Programmed drug delivery system based on optimized "size decrease and hydrophilicity/hydrophobicity transformation" for enhanced hepatocellular carcinoma therapy of doxorubicin.

Requirements on drug delivery systems to surmount a complex series of pathophysiological barriers bear "cascading contradictions", especially size and hydrophilicity/hydrophobicity contradiction. Herein, a programmed drug delivery system (GNPs-Dox-Lac) based on optimized "size decrease and hydrophilicity/hydrophobicity transformation" was developed by combination the gelatin nanoparticle (GNPs) and prodrug Doxorubicin-Lactose (Dox-Lac). The results showed that GNPs-Dox-Lac (133.3 nm) were kinetically stable in blood circulation and inclined to accumulate at the tumor site.
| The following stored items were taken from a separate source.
(* ===== verification/Double.v ===== *)
(** * C doubles

    The C type [double] is IEEE binary64 with round-to-nearest-even.  A double
    is a [spec_float] of the Standard Library's executable specification of
    floating point with 53 bits of mantissa and the exponents of binary64, so
    every operation below rounds exactly as the machine does.  The file holds
    the operations the program uses, the conversions between integers and
    doubles, and the one fact its integer fields rely on: an integer of less
    than 53 bits survives a trip through a double. *)

From Stdlib Require Import Floats.SpecFloat.
From S2P Require Import Prelude.

Abbreviation double := spec_float.

Definition prec : Z := 53.
Definition emax : Z := 1024.

(** ** Operations *)

Definition d_add (x y : double) : double := SFadd prec emax x y.
Definition d_sub (x y : double) : double := SFsub prec emax x y.
Definition d_mul (x y : double) : double := SFmul prec emax x y.
Definition d_div (x y : double) : double := SFdiv prec emax x y.
Definition d_opp (x : double) : double := SFopp x.
Definition d_abs (x : double) : double := SFabs x.
Definition d_lt (x y : double) : bool := SFltb x y.
Definition d_le (x y : double) : bool := SFleb x y.
Definition d_eq (x y : double) : bool := SFeqb x y.

(** [(double) z] for an integer [z]. *)
Definition d_of_Z (z : Z) : double := binary_normalize prec emax z 0 false.

(** The integer part of a double, truncated towards zero; [None] for an
    infinity or a NaN, whose conversion C leaves undefined. *)
Definition d_trunc (x : double) : option Z :=
  match x with
  | S754_zero _ => Some 0
  | S754_finite s m e =>
      let a := if 0 <=? e then Z.pos m * 2 ^ e else Z.pos m / 2 ^ (- e) in
      Some (if s then - a else a)
  | _ => None
  end.

Definition d_zero : double := S754_zero false.

(** [(uint64_t) x] and [(int) x]; [None] where C leaves the value undefined. *)
Definition d_to_u64 (x : double) : option Z :=
  z ← d_trunc x; if (0 <=? z) && (z <? 2 ^ 64) then Some z else None.

Definition d_to_int (x : double) : option Z :=
  z ← d_trunc x; if (- 2 ^ 31 <=? z) && (z <? 2 ^ 31) then Some z else None.

(** [(float) x], as a double that fits a float: rounded to 24 bits. *)
Definition d_to_float (x : double) : double :=
  match x with
  | S754_finite s m e => binary_normalize 24 128 (if s then Z.neg m else Z.pos m) e s
  | _ => x
  end.

(** ** Integers of less than 53 bits are exact *)

Lemma digits2_pos_log2 m : Z.pos (digits2_pos m) = Z.log2 (Z.pos m) + 1.
Proof.
  induction m as [m IH|m IH|]; [| |done].
  - cbn [digits2_pos]. rewrite Pos2Z.inj_succ, IH.
    rewrite (Pos2Z.inj_xI m), (Z.log2_succ_double (Z.pos m)) by lia. lia.
  - cbn [digits2_pos]. rewrite Pos2Z.inj_succ, IH.
    rewrite (Pos2Z.inj_xO m), (Z.log2_double (Z.pos m)) by lia. lia.
Qed.

Lemma Zdigits2_pow z k :
  0 < z -> 0 <= k -> Zdigits2 (z * 2 ^ k) = Zdigits2 z + k.
Proof.
  intros Hz Hk.
  assert (0 < z * 2 ^ k) as Hp.
  { apply Z.mul_pos_pos; [lia|]. apply Z.pow_pos_nonneg; lia. }
  destruct z as [|z|z]; [lia| |lia].
  destruct (Z.pos z * 2 ^ k) as [|q|q] eqn:E; [lia| |lia].
  cbn [Zdigits2]. rewrite !digits2_pos_log2, <- E.
  rewrite Z.log2_mul_pow2 by lia. lia.
Qed.

Lemma iter_xO m p : Z.pos (Pos.iter xO m p) = Z.pos m * 2 ^ Z.pos p.
Proof.
  revert m. induction p as [|p IH] using Pos.peano_ind; intros m.
  - cbn. lia.
  - rewrite Pos.iter_succ, Pos2Z.inj_xO, IH, Pos2Z.inj_succ.
    rewrite Z.pow_succ_r by lia. lia.
Qed.

(** A mantissa that already has its 53 bits is not rounded. *)
Lemma binary_round_aux_exact s m e :
  Zdigits2 (Z.pos m) = prec -> - 1074 <= e <= 971 ->
  binary_round_aux prec emax s (Z.pos m) e loc_Exact = S754_finite s m e.
Proof.
  intros Hd He. unfold binary_round_aux, shr_fexp, shr_record_of_loc.
  rewrite Hd.
  assert (fexp prec emax (prec + e) - e = 0) as ->.
  { unfold fexp, emin, prec, emax. lia. }
  cbn [shr shr_m loc_of_shr_record shr_r shr_s round_nearest_even].
  rewrite Hd.
  assert (fexp prec emax (prec + e) - e = 0) as ->.
  { unfold fexp, emin, prec, emax. lia. }
  cbn [shr shr_m].
  destruct (Z.leb_spec e (emax - prec)); [done|]. unfold emax, prec in *. lia.
Qed.

Lemma binary_round_exact s m :
  Z.pos m < 2 ^ prec ->
  exists m' k, 0 <= k <= 52 /\ Z.pos m' = Z.pos m * 2 ^ k /\
    Zdigits2 (Z.pos m') = prec /\
    binary_round prec emax s m 0 = S754_finite s m' (- k).
Proof.
  intros Hm.
  assert (Z.log2 (Z.pos m) < prec) as Hlog by (apply Z.log2_lt_pow2; lia).
  pose proof (Z.log2_nonneg (Z.pos m)) as Hnn.
  unfold binary_round.
  assert (fexp prec emax (Z.pos (digits2_pos m) + 0)
          = Z.log2 (Z.pos m) + 1 - prec) as ->.
  { rewrite digits2_pos_log2. unfold fexp, emin, prec, emax in *. lia. }
  unfold shl_align. rewrite Z.sub_0_r.
  destruct (Z.log2 (Z.pos m) + 1 - prec) as [|p|p] eqn:E.
  - exists m, 0. assert (Zdigits2 (Z.pos m) = prec) as Hd.
    { cbn [Zdigits2]. rewrite digits2_pos_log2. lia. }
    repeat split; [lia|lia|lia|done|].
    apply binary_round_aux_exact; [done|lia].
  - unfold prec in *. lia.
  - exists (Pos.iter xO m p), (Z.pos p).
    assert (Zdigits2 (Z.pos (Pos.iter xO m p)) = prec) as Hd.
    { rewrite iter_xO, Zdigits2_pow by lia. cbn [Zdigits2].
      rewrite digits2_pos_log2. lia. }
    repeat split; [lia|unfold prec in *; lia|apply iter_xO|done|].
    rewrite binary_round_aux_exact; [done|done|unfold prec in *; lia].
Qed.

Lemma trunc_scaled m m' k :
  0 <= k -> Z.pos m' = Z.pos m * 2 ^ k ->
  (if 0 <=? - k then Z.pos m' * 2 ^ (- k) else Z.pos m' / 2 ^ (- - k)) = Z.pos m.
Proof.
  intros Hk E. destruct (Z.leb_spec 0 (- k)) as [H|H].
  - replace k with 0 in * by lia. cbn in *. lia.
  - rewrite Z.opp_involutive, E. apply Z.div_mul.
    apply Z.pow_nonzero; lia.
Qed.

Lemma d_trunc_of_Z z : Z.abs z < 2 ^ prec -> d_trunc (d_of_Z z) = Some z.
Proof.
  intros Hz. destruct z as [|m|m]; [done| |].
  - unfold d_of_Z, binary_normalize.
    destruct (binary_round_exact false m) as (m' & k & Hk & E & _ & ->); [lia|].
    unfold d_trunc. by rewrite (trunc_scaled m m' k) by lia.
  - unfold d_of_Z, binary_normalize.
    destruct (binary_round_exact true m) as (m' & k & Hk & E & _ & ->); [lia|].
    unfold d_trunc. by rewrite (trunc_scaled m m' k) by lia.
Qed.

(** Integers of less than 53 bits are strictly between the two bounds cJSON
    saturates at, [(double) LLONG_MIN] and [(double) LLONG_MAX]. *)
Lemma d_of_Z_below_llong_max z :
  Z.abs z < 2 ^ prec -> d_le (d_of_Z (2 ^ 63 - 1)) (d_of_Z z) = false.
Proof.
  intros Hz. change (d_of_Z (2 ^ 63 - 1)) with (S754_finite false (2 ^ 52)%positive 11).
  destruct z as [|m|m]; [done| |]; unfold d_of_Z, binary_normalize.
  - destruct (binary_round_exact false m) as (m' & k & Hk & _ & _ & ->); [lia|].
    unfold d_le, SFleb, SFcompare. by destruct (Z.compare_spec 11 (- k)); try lia.
  - destruct (binary_round_exact true m) as (m' & k & Hk & _ & _ & ->); [lia|].
    done.
Qed.

Lemma d_of_Z_above_llong_min z :
  Z.abs z < 2 ^ prec -> d_le (d_of_Z z) (d_of_Z (- 2 ^ 63)) = false.
Proof.
  intros Hz. change (d_of_Z (- 2 ^ 63)) with (S754_finite true (2 ^ 52)%positive 11).
  destruct z as [|m|m]; [done| |]; unfold d_of_Z, binary_normalize.
  - destruct (binary_round_exact false m) as (m' & k & Hk & _ & _ & ->); [lia|].
    done.
  - destruct (binary_round_exact true m) as (m' & k & Hk & _ & _ & ->); [lia|].
    unfold d_le, SFleb, SFcompare. by destruct (Z.compare_spec (- k) 11); try lia.
Qed.

#[export] Hint Resolve d_of_Z_below_llong_max d_of_Z_above_llong_min : cint.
Then the degradation of the GNPs triggered by tumor extracellular matrix metalloproteinase-2 (MMP2) led to the release of prodrug Dox-Lac (Mw 898 Da) to facilitate the tumor tissue penetration and cellular uptake. Last, pH-responsive disassociation of Dox-Lac in tumor cells resulted in the free Dox (Mw 543 Da) release to induce toxicity. As expected, GNPs-Dox-Lac achieved superior tumor inhibition rate of 90.8% with low toxicity in vivo, suggesting its potential for enhanced hepatocellular carcinoma (HCC) therapy of doxorubicin in future.